# Example Motion Prediction
In this example, we take a look at how to perform motion prediction in python in a Jupyter environment. We will walk you through the steps and hopefully, you will be able to modify this example. 

## 0.0 Importing 
In python you have to tell the script which modules you want to use. [Help](https://docs.python.org/3/reference/import.html) 
Each "module" consists of "functions" that can be used after importing the module. You can also `import` single functions `from` a module. For later use, you can assign a nickname to a module, like `numpy as np`. You will call `numpy` functions as `np.someFunction` then. 
Oh, by the way: This text you are reading right now is written in  [Markdown](https://en.wikipedia.org/wiki/Markdown) format. Which comes with a bunch of formatting features as you can see. This can help to communicate your thoughts in such a notebook.

### 0.1 Importing Modules
Since we are working in Jupyter, we can run the cell below with all the import commands independently of the code below that cell.
Click into the cell below and do one of the things below:
- `Shift + Enter` will run the cell and moves to the next cell.
- `Crtl + Enter` will run the cell but won't move to the next cell.
- Move your mouse to the play symbol above and click.

In [1]:
import os
import sys
import xlsxwriter
from sklearn import preprocessing
import numpy as np
import pandas as pd

print("Succesfully imported!!")

Succesfully imported!!


I also included a `print` command, so the notebook tells me right in place, that the cell is successfully evaluated, which is quite neat!
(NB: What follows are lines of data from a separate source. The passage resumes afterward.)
(* ===== verification/TvTree.v ===== *)
(** [TV_ttf_display_type] of [src/src/kvtree.c] on memory: the rows that the
    debugger shows for a hash.

    The function only reads memory, so that what a specification of Heap's
    functions says about a pointer holds in the memory it was read from
    ([observed]). *)

From iris.proofmode Require Import proofmode.
From S2P Require Import Prelude CLib SepLogic Memory Heap Kvtree KvtreeSpec HeapSpec HeapOps HeapPrograms TvDisplay.

(** The value of a pointer as a number. *)
Definition address_of (p : ptr) : Z := match p with Some l => Z.pos l | None => 0 end.

Definition value_label : cstring := str "value".
Definition kvtree_label : cstring := str "kvtree".

(** The row of one element: the arguments of the call of [TV_ttf_add_row]. *)
Definition display_elem (hash elem : ptr) : code row :=
  do! key := Heap.kvtree_elem_key elem in
  do! h := Heap.kvtree_elem_hash elem in
  match h with
  | Some _ =>
      do! size := Heap.kvtree_size h in
      if size =? 0 then
        ret (Row (Some value_label) (Some TV_ttf_type_ascii_string) (address_of key))
      else if size =? 1 then
        do! k := get_string key in
        do! value := Heap.kvtree_elem_get_first_val hash k in
        do! v := get_string value in
        do! h2 := Heap.kvtree_get h v in
        do! empty := match h2 with
                     | None => ret true
                     | Some _ => do! n := Heap.kvtree_size h2 in ret (n =? 0)
                     end in
        if empty : bool then ret (Row k (Some TV_ttf_type_ascii_string) (address_of value))
        else ret (Row k (Some kvtree_label) (address_of h))
      else
        do! k := get_string key in
        ret (Row k (Some kvtree_label) (address_of h))
  | None => ret (Row (Some value_label) (Some TV_ttf_type_ascii_string) (address_of key))
  end.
### 0.2 Adding Local Libraries
For this example, we've coded up some stuff to make our lifes (and maybe your's) easier. But since we didn't want to have all this arkward code hanging around in this nice little notebook, we crammed it into some regular python scripts, which can also be used in Jupyter. To take a look at this code, follow the path below:

In [2]:
sys.path.append('data_processing/')
from readDataset import dataGrabber
from preProcessing import preProcess
from dataPreparation import dataPrepare

## 1.0 Get the Dataset Path
To start working, we need some data. If you put the dataset to the right place, the following command will point to the dataset. 

In [3]:
dataset_path = '../dataset/data/'
print(dataset_path)

../dataset/data/


## 2.0 Reading Data 
***(Use either 2.1 or 2.2)***

Our helper function are able to read the dataset from the csv-files and introduce it into the Jupyter workspace. Please use **one of the following two options!**


### 2.1 Data reading with location ID
Taking a look into the dataset, it is organized in locations with several recordings. The following will load all recordings from one location.

In [4]:
"""
# Edit to some other number to load a different dataset
locations_sel = ['4']

# Initialize data Grabber Object
data_obj = dataGrabber(dataset_path)

data_obj.location_id = locations_sel
data_obj.read_csv_with_location()

track_data_raw = data_obj.get_tracks_data()
track_meta_data_raw = data_obj.get_tracksMeta_data()
"""

"\n# Edit to some other number to load a different dataset\nlocations_sel = ['4']\n\n# Initialize data Grabber Object\ndata_obj = dataGrabber(dataset_path)\n\ndata_obj.location_id = locations_sel\ndata_obj.read_csv_with_location()\n\ntrack_data_raw = data_obj.get_tracks_data()\ntrack_meta_data_raw = data_obj.get_tracksMeta_data()\n"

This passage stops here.